Quem representará o pequeno consumidor no mercado livre?
O consumidor de baixa tensão não participará diretamente das operações da CCEE. O Decreto estabeleceu que quem optar pelo mercado livre deverá ser representado por um agente varejista, habilitado perante a CCEE. Cada unidade consumidora deverá contratar o atendimento de sua carga com apenas um agente varejista (esta é uma alteração importante).
A solução é adequada para um mercado de milhões de consumidores. Seria inviável exigir que cada residência ou pequeno comércio compreendesse e executasse diretamente os procedimentos de contabilização, registro, garantias e liquidação da CCEE. O varejista passa, portanto, a funcionar como interface entre o consumidor e o mercado atacadista.
Na prática, porém, essa simplificação aumenta a importância da escolha do fornecedor. O consumidor não estará contratando apenas um preço de energia. Estará escolhendo uma empresa que assumirá responsabilidades de representação e cuja capacidade operacional, financeira e contratual poderá afetar diretamente a continuidade de seu atendimento no ACL.
O Decreto determina que distribuidora e varejista prestem informações claras sobre riscos, responsabilidades e condições do Suprimento de Última Instância. Também exige que o varejista divulgue modelos de contratos, preços de referência e condições gerais do produto padrão, conforme futura regulamentação da ANEEL.
Esse é um importante mecanismo de proteção, mas a assimetria entre consumidor e fornecedor continuará elevada.
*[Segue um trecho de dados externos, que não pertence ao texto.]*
(* ===== verification/Selector.v ===== *)
(** * RPC provider selection

    [services/provider/rpc_selector.rs]: the choice of an RPC endpoint among the configured
    ones, weighted at random when the weights differ and round-robin otherwise, skipping
    endpoints of weight zero, endpoints already tried and, as long as another one is left,
    endpoints that the health store has paused.  The clock and the random source are
    parameters that answer from a tick. *)

From S2P Require Import Prelude Decimal Errors Model Config Health.
Open Scope Z_scope.

Record RpcSelector := {
  sel_configs : list RpcConfig;
  sel_weights_dist : option (list Z);
  sel_next_index : Z;
  sel_current_index : nat;
  sel_has_current : bool;
  sel_failure_threshold : Z;
  sel_pause_duration_secs : Z;
  sel_failure_expiration_secs : Z;
}.

Definition set_current (i : nat) (s : RpcSelector) : RpcSelector :=
  {| sel_configs := sel_configs s; sel_weights_dist := sel_weights_dist s;
     sel_next_index := sel_next_index s; sel_current_index := i; sel_has_current := true;
     sel_failure_threshold := sel_failure_threshold s;
     sel_pause_duration_secs := sel_pause_duration_secs s;
     sel_failure_expiration_secs := sel_failure_expiration_secs s |}.

Definition set_next_index (i : Z) (s : RpcSelector) : RpcSelector :=
  {| sel_configs := sel_configs s; sel_weights_dist := sel_weights_dist s;
     sel_next_index := i; sel_current_index := sel_current_index s;
     sel_has_current := sel_has_current s; sel_failure_threshold := sel_failure_threshold s;
     sel_pause_duration_secs := sel_pause_duration_secs s;
     sel_failure_expiration_secs := sel_failure_expiration_secs s |}.

Definition clear_current (s : RpcSelector) : RpcSelector :=
  {| sel_configs := sel_configs s; sel_weights_dist := sel_weights_dist s;
     sel_next_index := sel_next_index s; sel_current_index := sel_current_index s;
     sel_has_current := false; sel_failure_threshold := sel_failure_threshold s;
     sel_pause_duration_secs := sel_pause_duration_secs s;
     sel_failure_expiration_secs := sel_failure_expiration_secs s |}.

(** The clock, and the samples of [rand]: an index drawn from a [WeightedIndex] over the given
    weights, an integer below or up to a bound, a fair coin. *)
Class RpcEnv := {
  rpc_now : nat -> Z;
  rand_weighted : nat -> list Z -> nat;
  rand_below : nat -> Z -> Z;
  rand_up_to : nat -> Z -> Z;
  rand_bool : nat -> bool;
}.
Poucos consumidores residenciais estarão preparados para avaliar cláusulas relacionadas a reajuste, fidelização, rescisão, multas, indexadores, garantias, serviços adicionais ou consequências de inadimplência.
A regulamentação da ANEEL deverá avançar na padronização das informações e na proteção contra práticas comerciais inadequadas. Quanto menor e menos especializado o consumidor, maior deve ser a responsabilidade regulatória sobre a clareza do produto ofertado.
A representação varejista simplifica o acesso ao mercado livre, mas também torna a qualidade e a solidez do varejista um dos principais riscos da nova relação comercial.